* Task item *
All lines in the records below that hold "local" are to be shown.

* Stored data entries *
--- START ---
(* ===== verification/Ini.v ===== *)
(** * Ini: the line loop the two configuration parsers share

    [parse_services_file] (src/src/config/service_config.cpp) and [Router::load]
    (src/src/http/router.cpp) contain the same loop: number the lines, trim, skip
    comments, open a section on [[name]], otherwise split at the first ['='] and
    assign a key of the section [cur] points to. The loop is written once here,
    over the parser's item type; each parser supplies [new_item] and [set_key]. *)
From S2P Require Import Prelude Text.

(** What a parser's keys promise: [set_key k v i] either assigns or says why not. *)
Class IniItem (item : Type) := {
  new_item : bytes -> item;
  set_key : bytes -> bytes -> item -> bytes + item
}.

Record ini_state (item : Type) := mk_ini {
  lineno : Z;               (* int lineno *)
  result : list item;       (* std::vector<item> result *)
  cur : option nat          (* item* cur: nullptr, or an element of result *)
}.
Arguments mk_ini {item} _ _ _.
Arguments lineno {item} _.
Arguments result {item} _.
Arguments cur {item} _.

#[export] Instance eta_ini_state item : Eta (ini_state item) :=
  fun s => mk_ini (lineno s) (result s) (cur s).

Section Ini.
Context {item : Type} `{IniItem item}.
Implicit Types (st : ini_state item).

Definition ini_init : ini_state item := mk_ini 0 [] None.

(** The [fail] lambda: [err] becomes "path:lineno: msg". *)
Definition fail (path : bytes) st (msg : bytes) : bytes + ini_state item :=
  inl (path ++ lit ":" ++ to_string (lineno st) ++ lit ": " ++ msg).

Definition open_section (path : bytes) st (t : bytes) : bytes + ini_state item :=
  if decide (last t = Some "]"%char) then
    let name := trim (substr t 1 (length t - 2)) in
    if decide (name = []) then fail path st (lit "empty section name")
    else inr (st <| result := result st ++ [new_item name] |>
                 <| cur := Some (length (result st)) |>)
  else fail path st (lit "malformed section header").

Definition assign (path : bytes) st (t : bytes) : bytes + ini_state item :=
  match find_char "="%char t with
  | None => fail path st (lit "expected 'key = value'")
  | Some eq =>
      match cur st ≫= fun i => (i,.) <$> result st !! i with
      | None => fail path st (lit "key outside of any [section]")
      | Some (i, it) =>
          match set_key (trim (substr t 0 eq)) (trim (substr_from t (eq + 1))) it with
          | inl msg => fail path st msg
          | inr it' => inr (st <| result := <[i := it']> (result st) |>)
          end
      end
  end.

(** One iteration of the loop. *)
Definition ini_line (path : bytes) st (line : bytes) : bytes + ini_state item :=
  let st := st <| lineno := lineno st + 1 |>%Z in
  let t := trim line in
  match t with
  | [] => inr st
  | c :: _ =>
      if decide (c = "#"%char \/ c = ";"%char) then inr st
      else if decide (c = "["%char) then open_section path st t
      else assign path st t
  end.

Fixpoint ini_loop (path : bytes) st (ls : list bytes) : bytes + ini_state item :=
  match ls with
  | [] => inr st
  | l :: ls' => st' ← ini_line path st l; ini_loop path st' ls'
  end.

(** ** Facts *)

Lemma ini_loop_app path st ls1 ls2 :
  ini_loop path st (ls1 ++ ls2) = (st' ← ini_loop path st ls1; ini_loop path st' ls2).
Proof.
  revert st. induction ls1 as [|l ls1 IH]; intros st; [done|]. simpl.
  destruct (ini_line path st l); [done|]. apply IH.
Qed.

(** [cur], when set, points to the last element: [result.back()]. *)
Definition ini_wf st : Prop :=
  match cur st with
  | None => result st = []
  | Some i => S i = length (result st)
  end.

Lemma ini_init_wf : ini_wf ini_init.
Proof. done. Qed.

(** An invariant of the items carries through the loop. *)
Section Invariant.
Context (P : item -> Prop).
Context (Hnew : forall name, trim name = name -> name <> [] -> P (new_item name)).
Context (Hset : forall k v x y, P x -> set_key k v x = inr y -> P y).

Lemma open_section_inv path st t st' :
  ini_wf st -> Forall P (result st) -> open_section path st t = inr st' ->
  ini_wf st' /\ Forall P (result st').
Proof.
  unfold open_section, fail. intros Hwf HP.
  case_decide; [|done]. case_decide; [done|]. intros [= <-]. split.
  - unfold ini_wf. cbn. rewrite length_app. cbn. lia.
  - cbn. apply Forall_app_2; [done|]. apply Forall_singleton, Hnew; [apply trim_idemp|done].
Qed.

Lemma assign_inv path st t st' :
  ini_wf st -> Forall P (result st) -> assign path st t = inr st' ->
  ini_wf st' /\ Forall P (result st').
Proof.
  unfold assign, fail. intros Hwf HP. destruct (find_char _ t) as [eq|]; [|done].
  destruct (cur st) as [i|] eqn:Ec; [|done]. simpl.
  destruct (result st !! i) as [it|] eqn:Ei; [|done]. simpl.
  destruct (set_key _ _ _) as [|it'] eqn:Es; [done|]. intros [= <-]. split.
  - unfold ini_wf in *. cbn. rewrite Ec in *. by rewrite length_insert.
  - cbn. apply Forall_insert; [done|]. eapply Hset; [|done]. by eapply Forall_lookup_1.
Qed.

Lemma ini_line_inv path st l st' :
  ini_wf st -> Forall P (result st) -> ini_line path st l = inr st' ->
  ini_wf st' /\ Forall P (result st').
Proof.
  unfold ini_line. intros Hwf HP. destruct (trim l) as [|c t]; [by intros [= <-]|].
  case_decide; [by intros [= <-]|].
  case_decide; [by apply open_section_inv|by apply assign_inv].
Qed.

Lemma ini_loop_inv path st ls st' :
  ini_wf st -> Forall P (result st) -> ini_loop path st ls = inr st' ->
  ini_wf st' /\ Forall P (result st').
Proof.
  revert st. induction ls as [|l ls IH]; intros st Hwf HP; simpl.
  - by intros [= <-].
  - destruct (ini_line path st l) as [e|st1] eqn:E; [done|]. simpl. intros Hl.
    destruct (ini_line_inv _ _ _ _ Hwf HP E). by eapply IH.
Qed.
End Invariant.

(** What the loop does on a section header and on an assignment, as written by
    a careful hand: no stray white space. *)
Lemma ini_line_section path st name :
  trimmed name -> name <> [] ->
  ini_line path st (lit "[" ++ name ++ lit "]")
  = inr (mk_ini (lineno st + 1) (result st ++ [new_item name]) (Some (length (result st)))).
Proof.
  intros Ht Hne. unfold ini_line.
  assert (trimmed (lit "[" ++ name ++ lit "]")) as Htr.
  { split; intros c; [by intros [= <-]|].
    rewrite !last_app. cbn. by intros [= <-]. }
  rewrite (trim_id _ Htr). unfold lit; cbn [list_ascii_of_string app].
  rewrite decide_False by (by intros [?|?]). rewrite decide_True by done.
  unfold open_section.
  assert (last ("["%char :: name ++ ["]"%char]) = Some "]"%char) as Hl.
  { rewrite app_comm_cons, last_app. done. }
  rewrite decide_True by done. unfold substr.
  replace (length ("["%char :: name ++ ["]"%char]) - 2) with (length name)
    by (cbn; rewrite length_app; cbn; lia).
  rewrite skipn_cons, drop_0, take_app_length, (trim_id _ Ht), decide_False by done. done.
Qed.

Lemma ini_line_assign path n r i it it' k v :
  trimmed k -> trimmed v -> k <> [] -> head k ∉ Some <$> ["#"; ";"; "["]%char ->
  "="%char ∉ k -> r !! i = Some it -> set_key k v it = inr it' ->
  ini_line path (mk_ini n r (Some i)) (k ++ lit "=" ++ v)
  = inr (mk_ini (n + 1) (<[i := it']> r) (Some i)).
Proof.
  intros Hk Hv Hne Hhd Heq Hi Hset. unfold ini_line.
  assert (trimmed (k ++ lit "=" ++ v)) as Htr.
  { split; intros c.
    - destruct k as [|c0 k]; [done|]. cbn. intros [= <-]. by apply (proj1 Hk).
    - rewrite !last_app. destruct (last v) eqn:E; [|unfold lit; cbn; by intros [= <-]].
      intros [= <-]. by apply (proj2 Hv). }
  rewrite (trim_id _ Htr). destruct k as [|c0 k'] eqn:Ek; [done|]. rewrite <- Ek in *.
  cbn [app]. rewrite Ek at 1. cbn [app].
  assert (c0 <> "#"%char /\ c0 <> ";"%char /\ c0 <> "["%char) as (? & ? & ?).
  { rewrite Ek in Hhd. cbn in Hhd. rewrite !not_elem_of_cons in Hhd. naive_solver. }
  rewrite decide_False by (by intros [?|?]). rewrite decide_False by done.
  unfold assign. change (lit "=" ++ v) with ("="%char :: v).
  rewrite find_char_app by done. cbn. rewrite Hi. cbn.
  unfold substr, substr_from. rewrite drop_0, take_app_length, drop_past.
  rewrite (trim_id k), (trim_id v) by done. by rewrite Hset.
Qed.
End Ini.
(* ===== verification/RateLimiter.v ===== *)
(** * RateLimiter: per-address token buckets

    Models src/src/gateway/rate_limiter.{h,cpp}. The code computes in [double];
    the definitions are written over an interface of the operations it uses,
    [Double], with two instances: IEEE binary64 (the SpecFloat operations of the
    Standard Library, bit for bit what the machine computes) and exact rational
    arithmetic. What does not depend on rounding is proved for every instance,
    the admission bounds for the exact one. Every call runs under [mu_], so calls
    are totally ordered; the argument [now] is the [steady_clock] reading, in
    nanoseconds. *)
From Stdlib Require Import QArith Lqa SpecFloat FloatOps.
From S2P Require Import Prelude.
Open Scope Z_scope.

(** The operations on [double] the limiter uses. *)
Class Double (D : Type) := {
  d_one : D;
  d_add : D -> D -> D;
  d_sub : D -> D -> D;
  d_mul : D -> D -> D;
  d_ltb : D -> D -> bool;
  d_leb : D -> D -> bool;
  d_seconds : Z -> D  (* duration<double>(nanoseconds).count() *)
}.

(** [std::min(a, b)]: the second when it is smaller, otherwise the first. *)
Definition d_min {D} `{Double D} (a b : D) : D := if d_ltb b a then b else a.

(** IEEE 754 binary64, rounding to nearest even. *)
Definition b64_of_Z (z : Z) : spec_float := binary_normalize 53 1024 z 0 false.
#[export] Instance binary64 : Double spec_float := {
  d_one := b64_of_Z 1;
  d_add := SFadd 53 1024;
  d_sub := SFsub 53 1024;
  d_mul := SFmul 53 1024;
  d_ltb := SFltb;
  d_leb := SFleb;
  d_seconds ns := SFdiv 53 1024 (b64_of_Z ns) (b64_of_Z 1000000000)
}.

(** Exact arithmetic. *)
#[export] Instance exact : Double Q := {
  d_one := 1%Q;
  d_add := Qplus;
  d_sub := Qminus;
  d_mul := Qmult;
  d_ltb a b := negb (Qle_bool b a);
  d_leb := Qle_bool;
  d_seconds ns := (ns # 1000000000)%Q
}.

Section RateLimiter.
Context {D : Type} `{Double D}.

Record Bucket := mk_bucket { tokens : D; last_refill : Z }.

Record RateLimiter := mk_limiter {
  rate_ : D;
  burst_ : D;
  buckets_ : gmap Z Bucket;  (* uint32_t -> Bucket *)
  overflow_ : Bucket
}.

Definition kMaxBuckets : Z := 100000.

(** The constructor, at time [now]. *)
Definition new_limiter (rate burst : D) (now : Z) : RateLimiter :=
  mk_limiter rate burst ∅ (mk_bucket burst now).

(** [spend]: refill from the elapsed time, then take one token if there is one. *)
Definition spend (rl : RateLimiter) (b : Bucket) (now : Z) : bool * Bucket :=
  let elapsed := d_seconds (now - last_refill b) in
  let t := d_min (burst_ rl) (d_add (tokens b) (d_mul elapsed (rate_ rl))) in
  if d_leb d_one t then (true, mk_bucket (d_sub t d_one) now)
  else (false, mk_bucket t now).

(** Whether [prune_locked] erases a bucket: its implied refill is full. *)
Definition full_at (rl : RateLimiter) (now : Z) (b : Bucket) : bool :=
  d_leb (burst_ rl)
    (d_add (tokens b) (d_mul (d_seconds (now - last_refill b)) (rate_ rl))).

Definition prune_locked (rl : RateLimiter) (now : Z) : RateLimiter :=
  mk_limiter (rate_ rl) (burst_ rl)
    (filter (fun kb => full_at rl now kb.2 = false) (buckets_ rl)) (overflow_ rl).

Definition table_full (rl : RateLimiter) : bool :=
  (kMaxBuckets <=? Z.of_nat (size (buckets_ rl))).

Definition allow (rl : RateLimiter) (ipv4 now : Z) : bool * RateLimiter :=
  match buckets_ rl !! ipv4 with
  | None =>
      let rl := if table_full rl then prune_locked rl now else rl in
      if table_full rl then
        let '(ok, o) := spend rl (overflow_ rl) now in
        (ok, mk_limiter (rate_ rl) (burst_ rl) (buckets_ rl) o)
      else
        (true, mk_limiter (rate_ rl) (burst_ rl)
                 (<[ipv4 := mk_bucket (d_sub (burst_ rl) d_one) now]> (buckets_ rl))
                 (overflow_ rl))
  | Some b =>
      let '(ok, b') := spend rl b now in
      (ok, mk_limiter (rate_ rl) (burst_ rl) (<[ipv4 := b']> (buckets_ rl)) (overflow_ rl))
  end.

(** A history of calls: the answers, in order, and the final limiter. *)
Fixpoint allow_all (rl : RateLimiter) (calls : list (Z * Z)) : list bool * RateLimiter :=
  match calls with
  | [] => ([], rl)
  | (ip, now) :: calls' =>
      let '(ok, rl') := allow rl ip now in
      let '(oks, rl'') := allow_all rl' calls' in (ok :: oks, rl'')
  end.

(** ** The table stays bounded, whatever the arithmetic *)

Definition bounded (rl : RateLimiter) : Prop :=
  Z.of_nat (size (buckets_ rl)) <= kMaxBuckets.

Lemma allow_bounded rl ip now : bounded rl -> bounded (allow rl ip now).2.
Proof.
  unfold bounded, allow. intros Hb.
  destruct (buckets_ rl !! ip) as [b|] eqn:E.
  - destruct (spend rl b now) as [ok b']. cbn. by rewrite map_size_insert_Some.
  - set (rl' := if table_full rl then _ else rl).
    assert (Z.of_nat (size (buckets_ rl')) <= kMaxBuckets) as Hb'.
    { unfold rl'. case_match; [|done]. cbn.
      etrans; [|exact Hb]. apply Nat2Z.inj_le, map_subseteq_size, map_filter_subseteq. }
    destruct (table_full rl') eqn:Ef.
    + destruct (spend rl' _ now) as [ok o]. exact Hb'.
    + unfold table_full in Ef. apply Z.leb_gt in Ef. cbn.
      rewrite map_size_insert. case_match; cbn; lia.
Qed.

Lemma allow_params rl ip now :
  rate_ (allow rl ip now).2 = rate_ rl /\ burst_ (allow rl ip now).2 = burst_ rl.
Proof. unfold allow. by repeat (case_match; simplify_eq/=). Qed.
End RateLimiter.

(** ** Exact arithmetic: invariant and admission bound *)

#[local] Arguments full_at : simpl never.
#[local] Arguments spend : simpl never.

Section Exact.
Open Scope Q_scope.
Abbreviation Bucket := (@Bucket Q).
Abbreviation RateLimiter := (@RateLimiter Q).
--- END ---
* Solution for this problem *
#[local] Arguments full_at : simpl never.
#[local] Arguments spend : simpl never.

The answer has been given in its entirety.